The bilateral filter kernel function construction unit 323 is used to set the grayscale variance parameter according to the average grayscale variance value, and construct the bilateral filter kernel function based on the grayscale variance parameter;

The bilateral filter function calculation unit 324 is configured to use the constructed bilateral filter kernel function to perform bilateral filtering on the image to be detected through the convolution template formula, and use the bilaterally filtered image to be detected as a filtered image.

In this embodiment, the bilateral filtering can eliminate the noise of the image to be detected while maintaining the edge information of the image to make the image to be processed smooth.

In some embodiments, the saliency map construction module 320 may also include:

A brightness Gaussian pyramid construction unit 321, configured to construct a brightness Gaussian pyramid of the filtered image according to the visual saliency model, where the brightness Gaussian pyramid includes a predetermined number of layers;

The texture Gaussian pyramid construction unit 322 is used to use the Gabor filter function to calculate the Gabor filter image of each layer image of the brightness Gaussian pyramid in the four directions of 0, π/4, π/2, and 3π/4 to obtain A textured Gaussian pyramid of the filtered image;

The luminance saliency map construction unit 323 is used to obtain the image of each layer except the bottom layer from high to low according to the number of layers of the luminance Gaussian pyramid as the image to be processed, and perform up-sampling on the image to be processed to obtain a resolution adjacent to the image to be processed The image with the same resolution as the image of the next layer, and calculate the absolute value of the image subtraction operation between the image obtained by upsampling and the image of the adjacent image of the next layer to obtain a brightness saliency map;

The texture saliency map construction unit 324 is used to obtain the image of each layer except the bottom layer from high to low according to the number of layers of the texture Gaussian pyramid as the image to be processed, and perform up-sampling on the image to be processed to obtain a resolution adjacent to the image to be processed The resolution of the next layer image is the same as that of the next layer image, and the absolute value of the subtraction operation between the upsampled image and the image of the adjacent next layer image is calculated to obtain the texture saliency map.

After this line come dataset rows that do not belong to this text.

(* ===== verification/UserTable.v ===== *)
(** * The SQLite tables and the statements the program runs on them

    The [users] table is the list of its rows in rowid order, the
    [device_tokens] table likewise.  A statement of the source is a function on
    the tables with the meaning its SQL text has.  The engine itself is outside
    the repository: any statement may fail, and [faults] says which ones do, one
    entry per statement in the order they run ([Some msg] makes the statement
    fail with that message and change nothing). *)

From S2P Require Import Prelude GoStrings.

Record Row := mkRow {
  r_username : string;
  r_password_hash : string;
  r_created_at : string;
  r_dns_server : string;
  r_dns_protocol : string;
  r_port : Z;
  r_enabled : Z;
  r_downtime_schedule : string;
  r_override_until : string;
  r_downtime_until : string;
}.

Record TokenRow := mkTokenRow {
  t_id : string;
  t_sha256 : string;
  t_name : string;
  t_created_at : string;
  t_last_seen_at : option string;
}.

(** ** Errors of the package *)

Inductive db_error :=
| ErrNoCredentials
| ErrMalformedAuth
| ErrUnknownUser
| ErrWrongPassword
| ErrUserExists
| ErrNoPortAvailable
| ErrUnknownDevice
| ErrEmptyInput
| ErrNoRows
| ErrRand
| ErrSQL (msg : string)
| Wrapped (context : string) (e : db_error).

#[global] Instance db_error_eq_dec : EqDecision db_error.
Proof. solve_decision. Defined.

(** [errors.Is]: the error itself or one it wraps. *)
Fixpoint errors_Is (e target : db_error) : bool :=
  bool_decide (e = target) || match e with Wrapped _ e' => errors_Is e' target | _ => false end.

(** The text of an engine error somewhere in the chain. *)
Fixpoint sql_message (e : db_error) : option string :=
  match e with
  | ErrSQL msg => Some msg
  | Wrapped _ e' => sql_message e'
  | _ => None
  end.

(** ** Rows *)

Section row_updates.
Context (r : Row).

Definition set_password_hash (x : string) : Row :=
  mkRow (r_username r) x (r_created_at r) (r_dns_server r) (r_dns_protocol r) (r_port r) (r_enabled r)
    (r_downtime_schedule r) (r_override_until r) (r_downtime_until r).
Definition set_dns (server protocol : string) : Row :=
  mkRow (r_username r) (r_password_hash r) (r_created_at r) server protocol (r_port r) (r_enabled r)
    (r_downtime_schedule r) (r_override_until r) (r_downtime_until r).
Definition set_port (x : Z) : Row :=
  mkRow (r_username r) (r_password_hash r) (r_created_at r) (r_dns_server r) (r_dns_protocol r) x (r_enabled r)
    (r_downtime_schedule r) (r_override_until r) (r_downtime_until r).
Definition set_enabled (x : Z) : Row :=
  mkRow (r_username r) (r_password_hash r) (r_created_at r) (r_dns_server r) (r_dns_protocol r) (r_port r) x
    (r_downtime_schedule r) (r_override_until r) (r_downtime_until r).
Definition set_downtime_schedule (x : string) : Row :=
  mkRow (r_username r) (r_password_hash r) (r_created_at r) (r_dns_server r) (r_dns_protocol r) (r_port r)
    (r_enabled r) x (r_override_until r) (r_downtime_until r).
Definition set_override_until (x : string) : Row :=
  mkRow (r_username r) (r_password_hash r) (r_created_at r) (r_dns_server r) (r_dns_protocol r) (r_port r)
    (r_enabled r) (r_downtime_schedule r) x (r_downtime_until r).
Definition set_downtime_until (x : string) : Row :=
  mkRow (r_username r) (r_password_hash r) (r_created_at r) (r_dns_server r) (r_dns_protocol r) (r_port r)
    (r_enabled r) (r_downtime_schedule r) (r_override_until r) x.
End row_updates.

(** [WHERE username = ?]; the primary key makes the row unique. *)
Definition row_of (rows : list Row) (u : string) : option Row :=
  List.find (fun r => (r_username r =? u)%string) rows.

(** [UPDATE users SET ... WHERE username = ?]. *)
Definition update_rows (rows : list Row) (u : string) (f : Row -> Row) : list Row :=
  map (fun r => if (r_username r =? u)%string then f r else r) rows.

(** [DELETE FROM users WHERE username = ?]. *)
Definition delete_rows (rows : list Row) (u : string) : list Row :=
  List.filter (fun r => negb (r_username r =? u)%string) rows.

Definition rows_affected (rows : list Row) (u : string) : nat :=
  length (List.filter (fun r => (r_username r =? u)%string) rows).

Definition usernames (rows : list Row) : list string := map r_username rows.

(** The primary-key constraint. *)
Definition unique_usernames (rows : list Row) : Prop := NoDup (usernames rows).

(** ** Lemmas *)

Definition keeps_username (f : Row -> Row) : Prop := forall r, r_username (f r) = r_username r.

Lemma row_of_username rows u r : row_of rows u = Some r -> r_username r = u.
Proof.
  unfold row_of. intros H. apply List.find_some in H as [_ H]. by apply String.eqb_eq in H.
Qed.

Lemma row_of_elem rows u r : row_of rows u = Some r -> r ∈ rows.
Proof. unfold row_of. intros H. apply List.find_some in H as [H _]. by apply list_elem_of_In. Qed.

Lemma row_of_None rows u : row_of rows u = None <-> u ∉ usernames rows.
Proof.
  induction rows as [|r rows IH]; simpl.
  - split; [|done]. intros _. apply not_elem_of_nil.
  - rewrite not_elem_of_cons. destruct (String.eqb_spec (r_username r) u); naive_solver.
Qed.

Lemma row_of_unique rows r :
  unique_usernames rows -> r ∈ rows -> row_of rows (r_username r) = Some r.
Proof.
  unfold unique_usernames. induction rows as [|r' rows IH]; intros Hu Hr; [by apply elem_of_nil in Hr|].
  simpl in Hu. apply NoDup_cons in Hu as [Hn Hu]. apply elem_of_cons in Hr as [->|Hr]; simpl.
  - by rewrite String.eqb_refl.
  - destruct (String.eqb_spec (r_username r') (r_username r)) as [E|_]; [|by apply IH].
    exfalso. apply Hn. rewrite E. by apply list_elem_of_fmap_2.
Qed.

Lemma row_of_update rows u v f :
  keeps_username f ->
  row_of (update_rows rows u f) v = if decide (u = v) then f <$> row_of rows v else row_of rows v.
Proof.
  intros Hf. induction rows as [|r rows IH]; simpl; [by case_decide|].
  destruct (String.eqb_spec (r_username r) u) as [E|E]; rewrite ?Hf;
    destruct (String.eqb_spec (r_username r) v) as [E'|E']; simpl; try done; case_decide; congruence.
Qed.

Lemma row_of_delete rows u v :
  row_of (delete_rows rows u) v = if decide (u = v) then None else row_of rows v.
Proof.
  induction rows as [|r rows IH]; simpl; [by case_decide|].
  destruct (String.eqb_spec (r_username r) u) as [E|E]; simpl;
    destruct (String.eqb_spec (r_username r) v) as [E'|E']; simpl; try done; case_decide; congruence.
Qed.

Lemma row_of_snoc rows r v :
  row_of rows (r_username r) = None ->
  row_of (rows ++ [r]) v = if decide (r_username r = v) then Some r else row_of rows v.
Proof.
  intros Hn. induction rows as [|r' rows IH]; simpl in *.
  - destruct (String.eqb_spec (r_username r) v); case_decide; congruence.
  - destruct (String.eqb_spec (r_username r') (r_username r)) as [E|E]; [done|].
    destruct (String.eqb_spec (r_username r') v) as [E'|E']; [|by apply IH].
    case_decide; congruence.
Qed.

Lemma usernames_update rows u f : keeps_username f -> usernames (update_rows rows u f) = usernames rows.
Proof.
  intros Hf. unfold usernames, update_rows. rewrite map_map. apply map_ext. intros r.
  case_match; [apply Hf|done].
Qed.

Lemma unique_update rows u f :
  keeps_username f -> unique_usernames rows -> unique_usernames (update_rows rows u f).
Proof. intros Hf. unfold unique_usernames. by rewrite usernames_update. Qed.

Lemma unique_delete rows u : unique_usernames rows -> unique_usernames (delete_rows rows u).
Proof.
  unfold unique_usernames, usernames, delete_rows. induction rows as [|r rows IH]; simpl; [done|].
  rewrite NoDup_cons. intros [Hn Hu]. destruct (String.eqb_spec (r_username r) u); simpl; [by apply IH|].
  apply NoDup_cons. split; [|by apply IH]. intros Hr. apply Hn.
  apply list_elem_of_In in Hr. apply list_elem_of_In. apply in_map_iff in Hr as (r' & Hr & Hin).
  apply filter_In in Hin as [Hin _]. apply in_map_iff. by exists r'.
Qed.

Lemma unique_snoc rows r :
  unique_usernames rows -> row_of rows (r_username r) = None -> unique_usernames (rows ++ [r]).
Proof.
  unfold unique_usernames, usernames. rewrite row_of_None. intros Hu Hn. rewrite map_app.
  apply NoDup_app. split; [done|]. split; [|apply NoDup_singleton].
  intros x Hx ->%list_elem_of_singleton. by apply Hn.
Qed.

Lemma rows_affected_0 rows u : (rows_affected rows u =? 0)%nat = true <-> row_of rows u = None.
Proof.
  unfold rows_affected. rewrite Nat.eqb_eq. induction rows as [|r rows IH]; simpl; [done|].
  destruct (String.eqb_spec (r_username r) u); simpl; [|done]. split; [lia|done].
Qed.

Lemma update_rows_absent rows u f : row_of rows u = None -> update_rows rows u f = rows.
Proof.
  induction rows as [|r rows IH]; simpl; [done|].
  destruct (String.eqb_spec (r_username r) u); [done|]. intros H. by rewrite IH.
Qed.

Lemma delete_rows_absent rows u : row_of rows u = None -> delete_rows rows u = rows.
Proof.
  induction rows as [|r rows IH]; simpl; [done|].
  destruct (String.eqb_spec (r_username r) u); [done|]. intros H. simpl. by rewrite IH.
Qed.

#[export] Hint Extern 1 (keeps_username _) => (intros ?; reflexivity) : evan.
#[export] Hint Resolve unique_update unique_delete : evan.

#[global] Arguments row_of : simpl never.
#[global] Arguments update_rows : simpl never.
#[global] Arguments delete_rows : simpl never.
#[global] Arguments rows_affected : simpl never.
(** What the header and the cache decide before the database is asked. *)
Inductive check_start :=
| Decided (r : result db_error string)
| AskDB (user pass : string).

Definition check_cache (d : DB) (now : Z) (header : string) : check_start :=
  if (header =? "")%string then Decided (Err ErrNoCredentials) else
  match parseBasicAuth header with
  | None => Decided (Err ErrMalformedAuth)
  | Some (user, pass) =>
      match cache d !! user with
      | Some cached =>
          if time.Before now (validUntil cached) then
            if (Sum256 pass =? passwordSHA256 cached)%string then Decided (Ok user)
            else Decided (Err (Wrapped user ErrWrongPassword))
          else AskDB user pass
      | None => AskDB user pass
      end
  end.

Definition select_hash (user : string) : M DB db_error string :=
  sql (fun d => match row_of (users d) user with
                | Some r => (Ok (r_password_hash r), d)
                | None => (Err ErrNoRows, d)
                end).

Definition select_error (user : string) (e : db_error) : db_error :=
  match e with ErrNoRows => Wrapped user ErrUnknownUser | _ => Wrapped "querying user" e end.

(** An [Exec] whose results are ignored. *)
Definition ignore {A} (m : M DB db_error A) : M DB db_error unit := fun d => (Ok tt, snd (m d)).

(** After the stored hash was read: verify, upgrade the hash, fill the cache. *)
Definition check_finish (user pass storedHash : string) (salt : option string) (now : Z)
    : M DB db_error string :=
  if negb (verifyPassword pass storedHash) then throw (Wrapped user ErrWrongPassword) else
  _ ← (if needsRehash storedHash then
         match salt with
         | Some salt => ignore (exec_update user (fun r => set_password_hash r (hashPassword pass salt)))
         | None => mret tt
         end
       else mret tt);
  _ ← modify (fun d => set_cache d
        (<[user := mkCachedAuth (Sum256 pass) (time.Add now cacheTTL)]> (cache d)));
  mret user.

Definition Check (header : string) (salt : option string) (now : Z) : M DB db_error string :=
  d ← get;
  match check_cache d now header with
  | Decided (Ok user) => mret user
  | Decided (Err e) => throw e
  | AskDB user pass =>
      storedHash ← wrap (select_error user) (select_hash user);
      check_finish user pass storedHash salt now
  end.

End userdb.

In this embodiment, the cracks in the image to be detected are enhanced through the construction of the saliency map. When the contrast of the crack is low and the continuity is poor, the background image can be effectively removed, which provides a good data basis for subsequent crack detection and identification.

In some embodiments, the saliency map fusion module 330 may also include:

The feature map normalization processing unit 331 is configured to acquire the maximum pixel value of the pixel in the luminance saliency map as the first pixel value, acquire the maximum pixel value of the pixel in the texture saliency map as the second pixel value, and set the luminance salience The pixel value of the pixel point in the figure is divided by the first pixel value to obtain a normalized brightness feature map, and the pixel value of the pixel point in the texture saliency map is divided by the second pixel value to obtain a normalized texture feature map;

The fused saliency map construction unit 332 is used to compare the pixel value of each pixel in the normalized brightness saliency map with the pixel at the same position as each pixel in the normalized texture saliency map, and compare The obtained maximum value is used as the pixel value of the pixel in the same position as each pixel in the fused saliency map to obtain the fused saliency map.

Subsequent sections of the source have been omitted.